Beware of High-Tech Searches

By Daily Editorials

January 27, 2012 4 min read

The Supreme Court on Monday unanimously rejected the Obama administration's position that attaching a GPS device to a vehicle was not a search. However, the justices' convoluted opinions failed to provide clear direction on the Fourth Amendment in a high-tech age.

In United States v. Jones, all nine justices agreed that when District of Columbia police attached a tracking device to a drug suspect's Jeep, that constituted a "search" covered by the Fourth Amendment's protections against unreasonable searches and seizures. That ruling was sufficient to overturn the suspect's conviction.

That alone is significant. It establishes a difference between watching or following someone's movements in public, from a distance, and actually physically intruding on the suspect's property. Law enforcement has long had the power to "tail" a suspect as he walks or drives around town, or to sit in a parked car on a street and watch him come and go from a business or residence. That does not constitute a Fourth Amendment search.

Tapping a phone line on private property, though, requires a warrant. And the court previously has ruled that warrantless wiretaps on public phone booths (remember those?) violated a person's "reasonable expectation of privacy."

The Obama administration contended that no search occurred because the suspect had no "reasonable expectation of privacy" in the area of the Jeep accessed by law enforcement agents (its underbody) and because the vehicle was parked on a public road. The court rightly rejected that logic. The car is private property, and police tampered with it. When you park your car on a public street, you have a reasonable expectation that it won't be physically intruded upon — especially by the government.

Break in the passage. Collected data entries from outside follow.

(** * Park-Spotter: the polling loop of [App.js]

    A shallow embedding of the [App] component of [src/App.js]: the
    asynchronous function [fetchSpots], the effects that run when the
    component mounts, the callbacks they register, and the background
    fetch task.

    JavaScript promises are embedded as a small monad that threads the
    local variables of the running function, collects the observable calls
    in a trace and carries the settlement (fulfilled or rejected).  What
    the network, the JSON parser and the modules under [./frontend] answer
    is an input of the model.  While mounting, each effect runs up to the
    first [await] of the asynchronous function it calls, and what is left
    of those functions runs after the last effect.  Afterwards an
    asynchronous call runs to its end before the next input is handled:
    the interleaving of two polls in flight is not part of the model. *)

From Stdlib Require Import List String ZArith QArith Bool Lia.
Import ListNotations.

Set Warnings "-register-all".

Local Open Scope string_scope.
Local Open Scope Z_scope.
Local Open Scope list_scope.

(** ** JavaScript values *)

(** The values [JSON.parse] can produce, plus [undefined].  Numbers are
    rationals: the counts of the feed are decimal literals. *)
Inductive JsValue : Type :=
| JUndefined
| JNull
| JBool (b : bool)
| JNumber (q : Q)
| JString (s : string)
| JArray (items : list JsValue)
| JObject (fields : list (string * JsValue)).

(** The literal [0] of [useState(0)] and [let spots = 0]. *)
Definition zero : JsValue := JNumber (inject_Z 0).

(** An integer literal of a response body. *)
Definition JInt (z : Z) : JsValue := JNumber (inject_Z z).

(** A non-negative integer, the range of an AvailabilityCount field. *)
Definition nonneg_integer (v : JsValue) : bool :=
  match v with
  | JNumber q => (Qden (Qred q) =? 1)%positive && (0 <=? Qnum (Qred q))
  | _ => false
  end.

(** What can be thrown or be the reason of a rejection. *)
Inductive JsError : Type :=
| NetworkError      (* fetch(...) rejects *)
| BodyError         (* response.text() rejects *)
| SyntaxError       (* JSON.parse throws *)
| TypeError         (* a property is read from null or undefined *)
| PushError         (* schedulePushNotification rejects *)
| TokenError.       (* registerForPushNotificationsAsync rejects *)

(** Own properties of an object, in order; the first binding of a key is
    the one the object holds. *)
Fixpoint lookup (name : string) (fields : list (string * JsValue)) : JsValue :=
  match fields with
  | [] => JUndefined
  | (k, v) :: rest => if String.eqb k name then v else lookup name rest
  end.

(** [data.name] for a name that no prototype defines (such as [free_spots]):
    a TypeError on [null] and [undefined], the own property of an object,
    [undefined] everywhere else. *)
Definition get_prop (data : JsValue) (name : string) : JsError + JsValue :=
  match data with
  | JUndefined | JNull => inl TypeError
  | JObject fields => inr (lookup name fields)
  | _ => inr JUndefined
  end.

(** ** What the network answers *)

(** [process.env.*] names used as URLs. *)
Inductive EnvVar : Type :=
| REACT_SERVER_URL
| REACT_PARKINGSPOTS_URL
| REACT_HANDICAP_PARKINGSPOTS_URL.

(** A body text, told apart by what [JSON.parse] makes of it. *)
Inductive Text : Type :=
| Malformed
| WellFormed (data : JsValue).

(** A response: [fetch] resolves whatever the status is; [body] is [None]
    when reading the text fails. *)
Record Response : Type := { status : Z; body : option Text }.

Inductive Reply : Type :=
| NetworkFailure
| Replied (r : Response).

(** How [schedulePushNotification] (./frontend/notifications) settles. *)
Inductive PushOutcome : Type := PushResolves | PushRejects.

(** How [registerForPushNotificationsAsync] (./frontend/notifications)
    settles. *)
Inductive TokenOutcome : Type :=
| TokenResolves (expoPushToken : JsValue)
| TokenRejects.

(** ** Observable calls *)

Inductive Payload : Type := JSON_stringify (v : JsValue).

Record RequestInit : Type :=
  { method : string; headers : list (string * string); payload : Payload }.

If law enforcement can attach warrantless tracking devices to cars parked on streets, they could monitor anyone and everyone with little effort — the information would be downloaded to a database and digitally searched. Physical surveillance (the aforementioned "tailing") requires deploying limited resources (manpower, vehicles, time), and thus forces police to pick only high-value targets.

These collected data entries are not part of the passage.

(** Three URLs through the reference parser: the playlist of the
    specification, an album with a longer path, and a host that is not
    Spotify. *)
Lemma toSpotifyEmbed_spec_witness :
  toSpotifyEmbed Reference.new_URL
    "https://open.spotify.com/playlist/37i9dQZF1DXcBWIGoYBM5M?si=abc"
  = Ok (Some "https://open.spotify.com/embed/playlist/37i9dQZF1DXcBWIGoYBM5M")
  /\ toSpotifyEmbed Reference.new_URL "https://open.spotify.com/album/42/tracks"
     = Ok (Some "https://open.spotify.com/embed/album/42")
  /\ toSpotifyEmbed Reference.new_URL "https://example.com/playlist/abc"
     = Ok None.
Proof.
  pose proof (toSpotifyEmbed_spec Reference.new_URL reference_pathname_no_query)
    as [Hembed [Hexample Hforeign]].
  split; [|split].
  - apply Hexample. reflexivity.
  - apply (Hembed _ {| hostname := "open.spotify.com";
                       pathname := "/album/42/tracks" |} "album" "42" ["tracks"]);
      reflexivity.
  - apply Hforeign. intros u H. vm_compute in H. injection H as <-. reflexivity.
Defined.

(** A [mood] that is not a string stops [updateResults] before it sets
    anything. *)
Example updateResults_mood_not_string :
  updateResults Reference.toLowerCase Reference.StringToNumber Reference.clock
    (VObj [("mood", VNum (num 5)); ("confidence", VNum (num 1))])
    Tab.camera (initial []) []
  = (Throw TypeError, initial [], []).
Proof. reflexivity. Qed.

(** The label [constructor] finds a function on [Object.prototype], not a
    glyph: the history entry holds it, and it is not stored as it is in
    the emoji cell. *)
Example updateResults_inherited_emoji :
  option_map HistoryRow.emoji
    (hd_error (history (updated Reference.StringToNumber
                          (VObj [("mood", VStr "constructor")])
                          Tab.camera "constructor" (Reference.clock 0)
                          (initial []))))
  = Some (VBuiltin "constructor")
  /\ stored_as_is (VBuiltin "constructor") = false.
Proof. split; reflexivity. Qed.



(** The history over a corrupt store and over an empty store. *)
Lemma initial_history_empty_witness :
  initial_history Reference.JSON_parse Reference.corrupt_storage = Ok (VArr [])
  /\ initial_history Reference.JSON_parse (fun _ => None) = Ok (VArr []).
Proof.
  split.
  - apply (initial_history_empty Reference.JSON_parse
             reference_JSON_parse_empty_array).
    right. exists "{oops", SyntaxError. split; reflexivity.
  - apply (initial_history_empty Reference.JSON_parse
             reference_JSON_parse_empty_array).
    left. reflexivity.
Defined.



(** The two titles of the specification under "chill", and a list of one
    item under "focus". *)
Lemma filteredList_spec_witness :
  filteredList Reference.toLowerCase chill
    [ item "Deep Focus Study" "Spotify" "https://open.spotify.com/playlist/a";
      item "Relax & Chill Vibes" "Spotify" "https://open.spotify.com/playlist/b" ]
  = Ok [ item "Relax & Chill Vibes" "Spotify" "https://open.spotify.com/playlist/b" ]
  /\ exists keep,
      filteredList Reference.toLowerCase focus
        [ item "Deep Focus Study" "Spotify" "https://open.spotify.com/playlist/a" ]
      = Ok (filter keep
              [ item "Deep Focus Study" "Spotify" "https://open.spotify.com/playlist/a" ]).
Proof.
  pose proof (filteredList_spec Reference.toLowerCase reference_toLowerCase_ascii)
    as [_ [Hkeep Hexample]].
  split; [apply Hexample|].
  destruct (Hkeep focus
              [ item "Deep Focus Study" "Spotify" "https://open.spotify.com/playlist/a" ])
    as [keep [Hrun _]].
  - discriminate.
  - intros it [<-|[]]. exists "Deep Focus Study". reflexivity.
  - exists keep. exact Hrun.
Defined.

(** [analyzeText] on a text of three spaces. *)
Lemma analyzeText_blank_witness :
  analyzeText Reference.toLowerCase Reference.StringToNumber
              Reference.server_down Reference.clock
              (setText "   " (initial [])) []
  = (Ok tt, setText "   " (initial []), []).
Proof.
  apply (analyzeText_blank Reference.toLowerCase Reference.StringToNumber
           Reference.server_down Reference.clock
           (setText "   " (initial [])) []).
  apply (blank_space " " "  "); [simpl; tauto|].
  apply (blank_space " " " "); [simpl; tauto|].
  apply (blank_space " " ""); [simpl; tauto|].
  apply blank_empty.
Defined.

(** ** Concrete runs of the further properties *)

(** A text with spaces around it goes out as typed. *)
Lemma analyzeText_sends_once_witness :
  requests (snd (analyzeText Reference.toLowerCase Reference.StringToNumber
                   Reference.server_down Reference.clock
                   (setText " so happy " (initial [])) []))
  = [text_request " so happy "].
Proof.
  apply (analyzeText_sends_once Reference.toLowerCase Reference.StringToNumber
           Reference.server_down Reference.clock
           (setText " so happy " (initial [])) [] eq_refl).
Defined.



(** Stopping a running camera frees its track. *)
Lemma stopCamera_releases_witness :
  live (snd (CameraBox.stopCamera
               {| CameraBox.videoRef := Some Reference.video;
                  CameraBox.streamRef := Some [7%nat];
                  CameraBox.running := true;
                  CameraBox.err := VNull |}
               [Acquired [7%nat]; Played]))
  = [].
Proof.
  apply (proj1 (proj2 (proj2 (proj2 (proj2 (proj2
           (stopCamera_releases
              {| CameraBox.videoRef := Some Reference.video;
                 CameraBox.streamRef := Some [7%nat];
                 CameraBox.running := true;
                 CameraBox.err := VNull |}
              [Acquired [7%nat]; Played]))))))).
  intros tr Htr. exists [7%nat]. split; [reflexivity|exact Htr].
Defined.

(** A camera that is not allowed leaves the component off, with the
    message of the rejection. *)
Lemma startCamera_ends_witness :
  CameraBox.error_shown
    (fst (CameraBox.startCamera Reference.camera_denied
            (CameraBox.mounted Reference.video) []))
  = negb (CameraBox.running
            (fst (CameraBox.startCamera Reference.camera_denied
                    (CameraBox.mounted Reference.video) []))).
Proof.
  apply (startCamera_ends Reference.camera_denied
           (CameraBox.mounted Reference.video) [] eq_refl).
Defined.

Lemma startCamera_play_rejected_witness :
  live (snd (CameraBox.startCamera Reference.camera_stalls
               (CameraBox.mounted Reference.video) []))
  = [0%nat].
Proof.
  apply (startCamera_play_rejected Reference.camera_stalls
           (CameraBox.mounted Reference.video) [] Reference.video [0%nat]
           (VObj []) eq_refl eq_refl eq_refl).
Defined.

(** Start, capture, stop, start again, then the unmount. *)
Lemma session_releases_witness :
  exists c log,
    CameraBox.session Reference.camera
      [CameraBox.Start; CameraBox.Capture; CameraBox.Stop; CameraBox.Start]
      (CameraBox.mounted Reference.video) [] = Some (c, log) /\
    live (snd (CameraBox.step Reference.camera CameraBox.Unmount c log)) = [].
Proof.
  eexists _, _. split; [vm_compute; reflexivity|].
  apply (proj2 (proj2 (session_releases Reference.camera Reference.video
           [CameraBox.Start; CameraBox.Capture; CameraBox.Stop; CameraBox.Start]
           _ _ (fun n e H => eq_ind (Fulfilled tt)
                               (fun s => match s with
                                         | Fulfilled _ => True
                                         | RejectedWith _ => False
                                         end) I _ H)
           eq_refl))).
Defined.

Lemma session_play_rejected_leaks_witness :
  exists c log,
    CameraBox.session Reference.camera_stalls
      [CameraBox.Start; CameraBox.Start; CameraBox.Stop; CameraBox.Unmount]
      (CameraBox.mounted Reference.video) [] = Some (c, log) /\
    CameraBox.running c = false /\ CameraBox.streamRef c = None /\
    live log = [0%nat].
Proof.
  apply (session_play_rejected_leaks Reference.camera_stalls Reference.video
           [0%nat] [2%nat] (VObj [])); try reflexivity.
  - intros r H. discriminate H.
  - intros tr [<-|[]] [H|[]]. discriminate H.
Defined.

However, the majority in Jones declined to stipulate whether GPS tracking was "unreasonable" or if it required a warrant. In a concurring opinion, a four-member minority suggested that prolonged technological surveillance in certain criminal cases requires a court's assent, but didn't say whether shorter periods did. We're perplexed as to why our Fourth Amendment rights should depend on the length of surveillance or nature of the criminal investigation.

Jones narrowly affirms that Americans have constitutional protections against certain government searches. But the rapidly changing world of technology presents numerous challenges to Fourth Amendment doctrine. There are, and will be, ways to monitor individuals (and the populace) without physically invading personal property that will alter those definitions, from red-light cameras to unmanned aerial drones.

Furthermore, the widespread, voluntary disclosure of personal data to third parties — via websites, cellphone apps, etc. — weakens the reasonable expectation of privacy. More jurisprudence is needed to draw the lines that protect our freedoms.